Lisa pense de ce regard extérieur qu'il confirmera ce que je suis sensé savoir au plus profond de moi et qu'il me replacera en douceur sur les rails libérateurs de la création...
"tu te souviens que c'est moi qui te forçais à sortir pour te trouver un mec?" questionne-t'elle ingénument et sans délicatesse aucune,
"oui Lisa, je me souviens, je ne sais pas si on peut comparer les démarches ... "
"bien sûr que si!" elle décrète, avant d'ajouter "...et il ne me semble pas t'avoir entendu t'en plaindre....ni l'un ni l'autre d'ailleurs."
coquetterie de coach que se prendre soudain pour Dieu...
je sens alors que, selon son habitude, son tarot la démange depuis le fond du sac fourre-tout, à moins qu'elle n'envisage de me tracer vite fait mon horoscope du mois à venir. c'est son ordre des choses. son préambule à l'action. la divination positive. il y a longtemps que je n'émets plus les doutes cartésiens qui contrarieraient ses efforts et qu'elle sanctionnerait d'un lapidaire "tu es beaucoup trop négatif !"
sans appel.
mais la dernière séance de consultation des signes, cartes et astres eut lieu il n'y a guère plus d'une semaine... lorsqu'il fallut sacrifier à l'inauguration de l'application dédiée sur ce que je crois être un i-pad. alors elle me dit que chaque jour commence avec tant de choses à faire, choses que j'ai scrupuleusement notées sur le joli tableau qu'elle a elle même réalisé et installé dans ma cuisine... il faut bien que je la suive sur ce terrain là. le terrain du "chaque jour sur le métier ...etc."
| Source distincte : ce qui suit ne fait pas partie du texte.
(* ===== verification/GoStrings.v ===== *)
(** * Package strings, as the program uses it

    Byte strings; case folding and white space are those of ASCII. *)
From S2P Require Import Prelude GoInt Strconv.
From Stdlib Require Import Ascii.
#[local] Open Scope Z_scope.

Definition chars (s : string) : list ascii := String.list_ascii_of_string s.
Definition str (l : list ascii) : string := String.string_of_list_ascii l.

Definition lower_char (c : ascii) : ascii :=
  let n := ascii_code c in
  if (65 <=? n) && (n <=? 90) then ascii_of_N (Z.to_N (n + 32)) else c.

Definition ToLower (s : string) : string := str (lower_char <$> chars s).
Definition EqualFold (s t : string) : bool := bool_decide (lower_char <$> chars s = lower_char <$> chars t).

(** [p] starts [l]. *)
Fixpoint prefix_of (p l : list ascii) : bool :=
  match p, l with
  | [], _ => true
  | c :: p, d :: l => bool_decide (c = d) && prefix_of p l
  | _ :: _, [] => false
  end.

Definition HasPrefix (s prefix : string) : bool := prefix_of (chars prefix) (chars s).

Fixpoint contains (l sub : list ascii) : bool :=
  prefix_of sub l || match l with [] => false | _ :: l => contains l sub end.

Definition Contains (s sub : string) : bool := contains (chars s) (chars sub).

Fixpoint drop_while (f : ascii -> bool) (l : list ascii) : list ascii :=
  match l with
  | [] => []
  | c :: l' => if f c then drop_while f l' else l
  end.

Definition trim_both (f : ascii -> bool) (l : list ascii) : list ascii :=
  reverse (drop_while f (reverse (drop_while f l))).

Definition is_space (c : ascii) : bool :=
  let n := ascii_code c in ((9 <=? n) && (n <=? 13)) || (n =? 32).
Definition in_cutset (cutset : string) (c : ascii) : bool := bool_decide (c ∈ chars cutset).

Definition TrimSpace (s : string) : string := str (trim_both is_space (chars s)).
Definition TrimLeft (s cutset : string) : string := str (drop_while (in_cutset cutset) (chars s)).
Definition Trim (s cutset : string) : string := str (trim_both (in_cutset cutset) (chars s)).

(** Separators are found from the left and do not overlap; [skip] characters
    of one are still to be passed over. *)
Fixpoint split_chars (sep l cur : list ascii) (skip : nat) : list (list ascii) :=
  match l with
  | [] => [reverse cur]
  | c :: l' =>
      match skip with
      | S k => split_chars sep l' cur k
      | O => if prefix_of sep l then reverse cur :: split_chars sep l' [] (length sep - 1)
             else split_chars sep l' (c :: cur) 0
      end
  end.

(** [strings.Split], for a separator that is not empty. *)
Definition Split (s sep : string) : list string := str <$> split_chars (chars sep) (chars s) [] 0.

(** [strings.ReplaceAll], of one character by another. *)
Definition replace_char (old new : ascii) (s : string) : string :=
  str ((fun c => if decide (c = old) then new else c) <$> chars s).

Definition dquote : ascii := "034"%char.
Definition squote : ascii := "'"%char.

Example split_examples :
  Split "a,b,,c" "," = ["a"; "b"; ""; "c"] /\ Split "" "," = [""] /\ Split "x--y" "--" = ["x"; "y"] /\
  Split "---" "--" = [""; "-"] /\ TrimSpace "  a b " = "a b" /\ Trim "xxaxbx" "x" = "axb" /\
  TrimLeft "xxax" "x" = "ax".
Proof. vm_compute. repeat split. Qed.

Lemma split_chars_nonempty sep l cur skip : split_chars sep l cur skip <> [].
Proof.
  revert cur skip. induction l as [|c l IH]; intros cur skip; simpl; [done|].
  destruct skip; [|apply IH]. case_match; [done|apply IH].
Qed.

Lemma Split_nonempty s sep : Split s sep <> [].
Proof. unfold Split. intros E%fmap_nil_inv. by apply split_chars_nonempty in E. Qed.

Example strings_examples :
  ToLower "E-W Pod-ClusterIP Service" = "e-w pod-clusterip service" /\
  Contains "e-w pod-clusterip service" "service" = true /\
  Contains "primary network" "service" = false /\ Contains "x" "" = true /\
  HasPrefix "tgen-tapp-c-deployment-abc" "tgen-tapp-c" = true /\ EqualFold "PoD" "pod" = true.
Proof. vm_compute. repeat split. Qed.

(** ** Splitting *)

Lemma chars_str l : chars (str l) = l.
Proof. apply String.list_ascii_of_string_of_list_ascii. Qed.
Lemma str_chars s : str (chars s) = s.
Proof. apply String.string_of_list_ascii_of_string. Qed.

(** By one character. *)
Lemma split_chars_none c l cur : c ∉ l -> split_chars [c] l cur 0 = [reverse cur ++ l].
Proof.
  revert cur. induction l as [|d l IH]; intros cur Hn; simpl; [by rewrite app_nil_r|].
  apply not_elem_of_cons in Hn as [Hd Hn]. rewrite bool_decide_eq_false_2 by done. simpl.
  rewrite IH by done. by rewrite reverse_cons, <- app_assoc.
Qed.

Lemma split_chars_at c x y cur :
  c ∉ x -> split_chars [c] (x ++ c :: y) cur 0 = (reverse cur ++ x) :: split_chars [c] y [] 0.
Proof.
  revert cur. induction x as [|d x IH]; intros cur Hn; simpl.
  - rewrite bool_decide_eq_true_2 by done. simpl. by rewrite app_nil_r.
  - apply not_elem_of_cons in Hn as [Hd Hn]. rewrite bool_decide_eq_false_2 by done. simpl.
    rewrite IH by done. by rewrite reverse_cons, <- app_assoc.
Qed.

Lemma prefix_of_elem sep l : prefix_of sep l = true -> Forall (fun c => c ∈ sep) (take (length sep) l).
Proof.
  revert l. induction sep as [|c sep IH]; intros [|d l] Hp; simpl in *; [done..|].
  apply andb_true_iff in Hp as [Hc%bool_decide_eq_true Hp]. subst d. constructor; [set_solver|].
  eapply Forall_impl; [by apply IH|]. set_solver.
Qed.

(** What is left when the separators are taken out keeps the other characters. *)
Lemma split_chars_keeps (c : ascii) sep l cur skip :
  sep <> [] -> c ∉ sep -> Forall (fun d => d ∈ sep) (take skip l) ->
  filter (fun d => d = c) (concat (split_chars sep l cur skip)) =
  filter (fun d => d = c) (reverse cur) ++ filter (fun d => d = c) l.
Proof.
  intros Hne Hc. revert cur skip. induction l as [|d l IH]; intros cur skip Hs; simpl.
  - by rewrite filter_nil, !app_nil_r.
  - destruct skip as [|k]; simpl in Hs.
    + case_match eqn:Hp.
      * assert (d ∈ sep) as Hd by (destruct sep as [|e sep]; [done|]; simpl in Hp;
          apply andb_true_iff in Hp as [He%bool_decide_eq_true _]; set_solver).
        assert (d <> c) by congruence. apply prefix_of_elem in Hp.
        rewrite filter_cons_False by done. simpl. rewrite filter_app, IH; [by rewrite reverse_nil|].
        destruct sep as [|e sep]; [by apply not_elem_of_nil in Hd|]. simpl in *.
        rewrite Nat.sub_0_r. by apply Forall_cons in Hp as [_ Hp].
      * rewrite IH by done. rewrite reverse_cons, filter_app, <- app_assoc. f_equal.
        by rewrite (filter_cons _ d l), (filter_cons _ d []); case_decide.
    + apply Forall_cons in Hs as [Hd Hs]. rewrite IH by done.
      rewrite filter_cons_False; [done|]. congruence.
Qed.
"tu notes les choses, tu fais les choses. c'est obligatoire non? et pour commencer tu écris : 'reprendre le fil du blog abandonné', ça te fera un entrainement!"  
touché!, me dis-je. c'est pour cette raison qu'hier j'ai "repris le fil du blog abandonné". 
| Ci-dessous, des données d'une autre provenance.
(* ===== verification/Pairing.v ===== *)
(** * The pairing ConfigMap (pkg/tgc/tgc.go)

    Each line pairs a source, a single-quoted JSON object, with a
    destination, a profile and a scenario.  A pod keeps the lines whose source
    it is, gives the source its address, and picks one destination at random
    for each source.  Unmarshalling a source, the pod's interfaces, the order
    in which a Go map is walked and the random numbers are inputs. *)
From S2P Require Import Prelude GoInt Strconv GoStrings Net Pair.
From Stdlib Require Import Ascii.
#[local] Open Scope Z_scope.

(** [json.Unmarshal] into a [Source]: None when it returns an error. *)
Class JsonSource := { json_unmarshal_Source : string -> option Source }.

Definition set_Interface (i : string) (s : Source) : Source :=
  mkSource (src_Type s) (src_Namespace s) (src_Name s) (src_Net s) i (src_IP s).
Definition set_src_IP (ip : string) (s : Source) : Source :=
  mkSource (src_Type s) (src_Namespace s) (src_Name s) (src_Net s) (src_Interface s) ip.

Definition dquotes : string := String dquote EmptyString.
(** The string that ends a source: a brace, a quote, a comma. *)
Definition sourceEnd : string := "}" +:+ dquotes +:+ ",".

Section Pairing.
Context `{JsonSource}.

(** [sourceStr] of a line split at [sourceEnd]. *)
Definition source_string (element : string) : string :=
  replace_char squote dquote (TrimLeft (TrimSpace element) dquotes +:+ "}").

(** The source is this pod. *)
Definition source_matches (namespace podName : string) (source : Source) : bool :=
  let isPod := EqualFold (src_Type source) "pod" in
  let isDeployment := EqualFold (src_Type source) "deployment" in
  let isDaemonSet := EqualFold (src_Type source) "daemonset" in
  if negb (bool_decide (src_Namespace source = namespace)) then false
  else if negb isPod && negb isDeployment && negb isDaemonSet then false
  else if isPod && negb (bool_decide (src_Name source = podName)) then false
  else if (isDeployment || isDaemonSet) && negb (HasPrefix podName (src_Name source)) then false
  else true.
(* ===== verification/TAppProofs.v ===== *)
(** * Theorems about the UDP echo server

    Accounting of sequence numbers, the idle sweep, the reply, and the
    invariants of the two goroutines. *)
From S2P Require Import Prelude GoInt Strconv Message Metrics Net TApp Reference.
Import tapp.

(** ** The accounting of one datagram *)

(** What the server remembers of a client it may not know yet. *)
Definition known_max (s : gmap string clientInfo) (ip : string) : Z :=
  from_option arrivedMaxSeq 0 (s !! ip).

(** The packets skipped when [seq] arrives after a maximum of [old]. *)
Definition gap (old seq : Z) : Z := if old <? seq then seq - old - 1 else 0.
Definition late (old seq : Z) : Z := if old <? seq then 0 else 1.

Lemma gap_nonneg old seq : 0 <= gap old seq.
Proof. unfold gap. destruct (old <? seq) eqn:E; lia. Qed.

Section Accounting.
Context `{Msgpack} `{PromLaws}.
Implicit Types (s : udpServer) (p q : prom) (g m l : metric).

Record ready s g m l p : Prop := mkReady {
  ready_g : activeClientStreams s = Some g;
  ready_m : packetsMissing s = Some m;
  ready_l : packetsLate s = Some l;
  ready_distinct : NoDup [g; m; l];
  ready_live : Forall (fun h => prom_live h p) [g; m; l]
}.

(** The recorded maxima are int64 values that are never negative. *)
Definition maxima_ok (cs : gmap string clientInfo) : Prop :=
  map_Forall (fun _ c => 0 <= arrivedMaxSeq c < 2 ^ 63) cs.

Lemma known_max_ok cs ip : maxima_ok cs -> 0 <= known_max cs ip < 2 ^ 63.
Proof.
  unfold known_max. intros Hok. destruct (cs !! ip) as [c|] eqn:E; simpl; [|lia].
  by apply (Hok ip c).
Qed.

Definition mine g m l (h : metric) : Prop := h = g \/ h = m \/ h = l.

Lemma mine_owns s g m l p h : ready s g m l p -> (mine g m l h <-> owns s h).
Proof.
  intros [Hg Hm Hl _ _]. unfold mine, owns. rewrite Hg, Hm, Hl.
  split; intros [E|[E|E]]; simplify_eq; auto.
Qed.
et j'y ajoute pour aujourd'hui ce petit commentaire qui ne mange pas de pain.



Ben, 1990
Ben, Benjamin Vautier, "Tout Est une Question d'Emploi du Temps", 1990.



(1): "Je restai planté là assez longtemps pour qu’un sentiment de solitude totale s’empare de moi, à tel point que tout ce que j’avais vu dans le passé récent, tout ce que j’avais entendu, et la parole humaine elle-même, me semblait ne plus avoir d’existence, et ne survivre qu’un instant de plus dans ma mémoire, comme si j’avais été le dernier représentant de la race humaine. C’était une impression étrange et mélancolique, née presque inconsciemment, comme toutes les illusions, dont je soupçonne qu’elles ne sont pas autre chose que des visions d’une lointaine et inaccessible vérité vaguement entrevue." in Joseph Conrad , Lord Jim, 1900.
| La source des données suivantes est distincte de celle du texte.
(** ** The module

    For the pair at address [a], with [p] there. *)
Definition newStream (a : nat) (p : BatPair) (readBufferSize : Z) : outcome udpStream :=
  match GetMessageHeaderLength with
  | Ok hl =>
      Ok (mkStream 3 None None a p readBufferSize 0 hl false [] ∅ None
            (mkHandles None None None None None None) (mkTotals 0 0 0 0 0))
  | Err e => Panic e
  | Panic w => Panic w
  end.

Definition CreateClient (a : nat) (p : BatPair) (readBufferSize : Z) : outcome udpStream :=
  newStream a p readBufferSize.

End Stream.

(** ** LoadBatProfileConfig

    Each value is stored before its error is looked at, so the configuration
    after an error is part of the result. *)

Definition set_socketReadBufSize (x : Z) (c : config) : config :=
  mkConfig x (sendRate c) (packetSize c) (packetTimeout c) (redialTimeout c) (suspendTraffic c).
Definition set_sendRate (x : Z) (c : config) : config :=
  mkConfig (socketReadBufSize c) x (packetSize c) (packetTimeout c) (redialTimeout c) (suspendTraffic c).
Definition set_packetSize (x : Z) (c : config) : config :=
  mkConfig (socketReadBufSize c) (sendRate c) x (packetTimeout c) (redialTimeout c) (suspendTraffic c).
Definition set_packetTimeout (x : Z) (c : config) : config :=
  mkConfig (socketReadBufSize c) (sendRate c) (packetSize c) x (redialTimeout c) (suspendTraffic c).
Definition set_redialTimeout (x : Z) (c : config) : config :=
  mkConfig (socketReadBufSize c) (sendRate c) (packetSize c) (packetTimeout c) x (suspendTraffic c).
Definition set_suspendTraffic (x : bool) (c : config) : config :=
  mkConfig (socketReadBufSize c) (sendRate c) (packetSize c) (packetTimeout c) (redialTimeout c) x.

Definition parseIntValue (value : string) : Z * option string :=
  match Atoi value with Some v => (v, None) | None => (-1, Some "invalid syntax") end.

(** One optional integer entry: stored, then reported when malformed. *)
Definition load_int (entry : gmap string string) (key what : string) (store : Z -> config -> config)
    : ST config unit :=
  match entry !! key with
  | None => ret tt
  | Some val =>
      let '(v, err) := parseIntValue val in
      let! _ := modify (store v) in
      match err with
      | Some e => fail ("parsing " +:+ what +:+ " failed: err " +:+ e)
      | None => ret tt
      end
  end.

Definition load_common (profileMap : gmap string (gmap string string)) : ST config unit :=
  match profileMap !! "common" with
  | None => ret tt
  | Some commonEntry =>
      match commonEntry !! "suspend-traffic" with
      | None => ret tt
      | Some val =>
          let b := ParseBool val in
          let! _ := modify (set_suspendTraffic (default false b)) in
          match b with
          | None => fail "parsing suspend-traffic failed: err invalid syntax"
          | Some _ => ret tt
          end
      end
  end.

Definition load_udp (profileMap : gmap string (gmap string string)) : ST config unit :=
  match profileMap !! tapp.UDPProtocolStr with
  | None => ret tt
  | Some udpEntry =>
      let! _ := (match udpEntry !! "socket-read-buf-size" with
                 | Some _ => load_int udpEntry "socket-read-buf-size" "udp-socket-read-buf-size"
                               set_socketReadBufSize
                 | None => modify (set_socketReadBufSize (512 * 1024))
                 end) in
      let! _ := load_int udpEntry "send-rate" "udp-send-rate" set_sendRate in
      let! _ := load_int udpEntry "packet-size" "udp-packet-size" set_packetSize in
      let! _ := load_int udpEntry "packet-timeout" "udp-packet-timeout" set_packetTimeout in
      load_int udpEntry "redial-timeout" "udp-redial-period" set_redialTimeout
  end.

Definition LoadBatProfileConfig (profileMap : option (gmap string (gmap string string)))
    : ST config unit :=
  match profileMap with
  | None => fail "error parsing the udp profile config map data"
  | Some profileMap => let! _ := load_common profileMap in load_udp profileMap
  end.

End tgen.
(2) :  Éric Dubois, Ce que dit un naufrage, Éditions Encres Vives. coll. Encres Blanches, 2012.
(3) : Les heures - Michael Cunningham, Trad. de Anne Damour, Paris, Belfond, 1999. "Elle se détourne de la vitrine avec une raideur de femme âgée, les bras chargés de fleurs, tout comme son propre fantôme, il y a cent ans, ce serait détourné du tintamarre d’une calèche passant par là, remplie d’élégants piqueniqueurs venus d’une ville éloignée.". "(The) Hours", 2003 de Stephen Daldry, interprétée par Meryl Streep.